### Exercise prompt:
Of all the lines below, return only those starting with the line holding "(** A reduction" and going on through the line holding "breflect. apply in_phase_true", exactly as written.
+---+
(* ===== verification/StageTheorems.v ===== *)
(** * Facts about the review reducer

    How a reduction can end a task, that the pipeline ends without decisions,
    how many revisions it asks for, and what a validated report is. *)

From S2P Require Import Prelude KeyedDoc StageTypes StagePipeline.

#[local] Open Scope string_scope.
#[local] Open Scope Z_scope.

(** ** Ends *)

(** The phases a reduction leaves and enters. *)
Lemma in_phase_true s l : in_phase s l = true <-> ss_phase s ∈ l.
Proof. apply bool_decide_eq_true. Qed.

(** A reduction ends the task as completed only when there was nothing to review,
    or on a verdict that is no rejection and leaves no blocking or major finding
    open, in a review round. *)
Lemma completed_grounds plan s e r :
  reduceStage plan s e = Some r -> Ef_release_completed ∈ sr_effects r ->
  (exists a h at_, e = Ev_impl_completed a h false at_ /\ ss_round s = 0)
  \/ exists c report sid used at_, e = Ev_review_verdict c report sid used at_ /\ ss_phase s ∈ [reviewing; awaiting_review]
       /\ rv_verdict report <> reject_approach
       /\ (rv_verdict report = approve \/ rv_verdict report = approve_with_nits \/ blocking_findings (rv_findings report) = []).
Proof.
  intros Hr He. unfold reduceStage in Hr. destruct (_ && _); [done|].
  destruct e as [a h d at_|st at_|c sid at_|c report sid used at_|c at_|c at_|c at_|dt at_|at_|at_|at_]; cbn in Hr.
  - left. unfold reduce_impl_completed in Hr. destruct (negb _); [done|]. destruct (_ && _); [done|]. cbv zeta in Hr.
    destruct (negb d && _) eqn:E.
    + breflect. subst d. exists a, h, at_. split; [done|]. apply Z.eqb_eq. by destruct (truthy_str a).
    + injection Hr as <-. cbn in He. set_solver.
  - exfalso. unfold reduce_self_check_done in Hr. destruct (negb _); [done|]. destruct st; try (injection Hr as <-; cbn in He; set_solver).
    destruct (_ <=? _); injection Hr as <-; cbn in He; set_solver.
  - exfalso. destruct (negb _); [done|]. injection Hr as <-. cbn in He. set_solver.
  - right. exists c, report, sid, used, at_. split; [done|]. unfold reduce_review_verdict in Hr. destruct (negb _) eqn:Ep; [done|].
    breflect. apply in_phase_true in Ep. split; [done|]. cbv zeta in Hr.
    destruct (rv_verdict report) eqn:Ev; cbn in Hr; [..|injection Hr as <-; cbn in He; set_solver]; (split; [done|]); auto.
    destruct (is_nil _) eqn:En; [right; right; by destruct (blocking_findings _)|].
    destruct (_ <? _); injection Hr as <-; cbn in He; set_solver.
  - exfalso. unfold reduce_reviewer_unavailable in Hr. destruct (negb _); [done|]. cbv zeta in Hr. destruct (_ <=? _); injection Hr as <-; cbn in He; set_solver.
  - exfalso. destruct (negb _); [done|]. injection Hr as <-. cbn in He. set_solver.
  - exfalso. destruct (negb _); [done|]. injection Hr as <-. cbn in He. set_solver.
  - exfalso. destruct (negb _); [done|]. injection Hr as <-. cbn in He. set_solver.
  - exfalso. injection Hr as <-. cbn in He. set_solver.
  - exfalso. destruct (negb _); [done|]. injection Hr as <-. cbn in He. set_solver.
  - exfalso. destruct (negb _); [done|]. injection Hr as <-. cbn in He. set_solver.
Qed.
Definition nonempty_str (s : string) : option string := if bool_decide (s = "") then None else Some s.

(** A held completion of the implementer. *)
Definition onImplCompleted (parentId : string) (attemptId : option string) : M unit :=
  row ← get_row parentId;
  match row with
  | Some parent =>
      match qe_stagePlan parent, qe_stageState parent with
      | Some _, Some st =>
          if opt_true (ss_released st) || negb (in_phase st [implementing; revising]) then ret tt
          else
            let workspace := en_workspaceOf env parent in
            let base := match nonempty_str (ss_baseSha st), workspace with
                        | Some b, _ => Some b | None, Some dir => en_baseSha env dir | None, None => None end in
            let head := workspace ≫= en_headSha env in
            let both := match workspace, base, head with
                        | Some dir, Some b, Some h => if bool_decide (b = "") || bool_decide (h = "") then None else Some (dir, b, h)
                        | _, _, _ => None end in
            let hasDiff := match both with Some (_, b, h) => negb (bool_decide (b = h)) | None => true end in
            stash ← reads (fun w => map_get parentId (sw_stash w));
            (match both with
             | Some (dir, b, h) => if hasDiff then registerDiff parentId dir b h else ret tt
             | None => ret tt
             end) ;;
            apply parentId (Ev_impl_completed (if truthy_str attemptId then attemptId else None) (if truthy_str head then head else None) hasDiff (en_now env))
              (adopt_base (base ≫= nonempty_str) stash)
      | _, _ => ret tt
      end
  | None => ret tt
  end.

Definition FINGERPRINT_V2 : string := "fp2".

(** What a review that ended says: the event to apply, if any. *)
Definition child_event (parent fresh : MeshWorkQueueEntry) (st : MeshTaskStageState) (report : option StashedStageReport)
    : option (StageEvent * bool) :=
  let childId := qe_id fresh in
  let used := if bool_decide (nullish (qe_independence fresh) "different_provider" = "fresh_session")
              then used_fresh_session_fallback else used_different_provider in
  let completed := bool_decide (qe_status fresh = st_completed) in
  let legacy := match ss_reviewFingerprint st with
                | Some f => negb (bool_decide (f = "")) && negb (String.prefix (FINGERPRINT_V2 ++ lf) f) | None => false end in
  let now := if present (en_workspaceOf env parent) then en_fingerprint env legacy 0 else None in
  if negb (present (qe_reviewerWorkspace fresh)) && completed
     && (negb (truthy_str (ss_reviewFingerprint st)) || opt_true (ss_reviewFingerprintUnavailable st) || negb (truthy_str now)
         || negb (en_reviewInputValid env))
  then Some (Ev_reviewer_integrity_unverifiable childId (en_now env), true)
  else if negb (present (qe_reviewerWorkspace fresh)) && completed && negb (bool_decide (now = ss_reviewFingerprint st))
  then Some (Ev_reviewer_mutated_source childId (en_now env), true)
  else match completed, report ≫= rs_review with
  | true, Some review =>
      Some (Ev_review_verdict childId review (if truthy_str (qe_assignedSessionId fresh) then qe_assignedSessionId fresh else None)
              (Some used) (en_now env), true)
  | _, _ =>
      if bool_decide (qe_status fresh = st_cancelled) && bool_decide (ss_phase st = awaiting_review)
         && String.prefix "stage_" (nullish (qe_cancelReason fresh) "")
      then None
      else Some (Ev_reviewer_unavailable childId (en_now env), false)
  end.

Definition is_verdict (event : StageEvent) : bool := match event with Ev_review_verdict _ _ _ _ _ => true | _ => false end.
+---+
### Answer for this exercise:
(** A reduction ends the task as completed only when there was nothing to review,
    or on a verdict that is no rejection and leaves no blocking or major finding
    open, in a review round. *)
Lemma completed_grounds plan s e r :
  reduceStage plan s e = Some r -> Ef_release_completed ∈ sr_effects r ->
  (exists a h at_, e = Ev_impl_completed a h false at_ /\ ss_round s = 0)
  \/ exists c report sid used at_, e = Ev_review_verdict c report sid used at_ /\ ss_phase s ∈ [reviewing; awaiting_review]
       /\ rv_verdict report <> reject_approach
       /\ (rv_verdict report = approve \/ rv_verdict report = approve_with_nits \/ blocking_findings (rv_findings report) = []).
Proof.
  intros Hr He. unfold reduceStage in Hr. destruct (_ && _); [done|].
  destruct e as [a h d at_|st at_|c sid at_|c report sid used at_|c at_|c at_|c at_|dt at_|at_|at_|at_]; cbn in Hr.
  - left. unfold reduce_impl_completed in Hr. destruct (negb _); [done|]. destruct (_ && _); [done|]. cbv zeta in Hr.
    destruct (negb d && _) eqn:E.
    + breflect. subst d. exists a, h, at_. split; [done|]. apply Z.eqb_eq. by destruct (truthy_str a).
    + injection Hr as <-. cbn in He. set_solver.
  - exfalso. unfold reduce_self_check_done in Hr. destruct (negb _); [done|]. destruct st; try (injection Hr as <-; cbn in He; set_solver).
    destruct (_ <=? _); injection Hr as <-; cbn in He; set_solver.
  - exfalso. destruct (negb _); [done|]. injection Hr as <-. cbn in He. set_solver.
  - right. exists c, report, sid, used, at_. split; [done|]. unfold reduce_review_verdict in Hr. destruct (negb _) eqn:Ep; [done|].
    breflect. apply in_phase_true in Ep. split; [done|]. cbv zeta in Hr.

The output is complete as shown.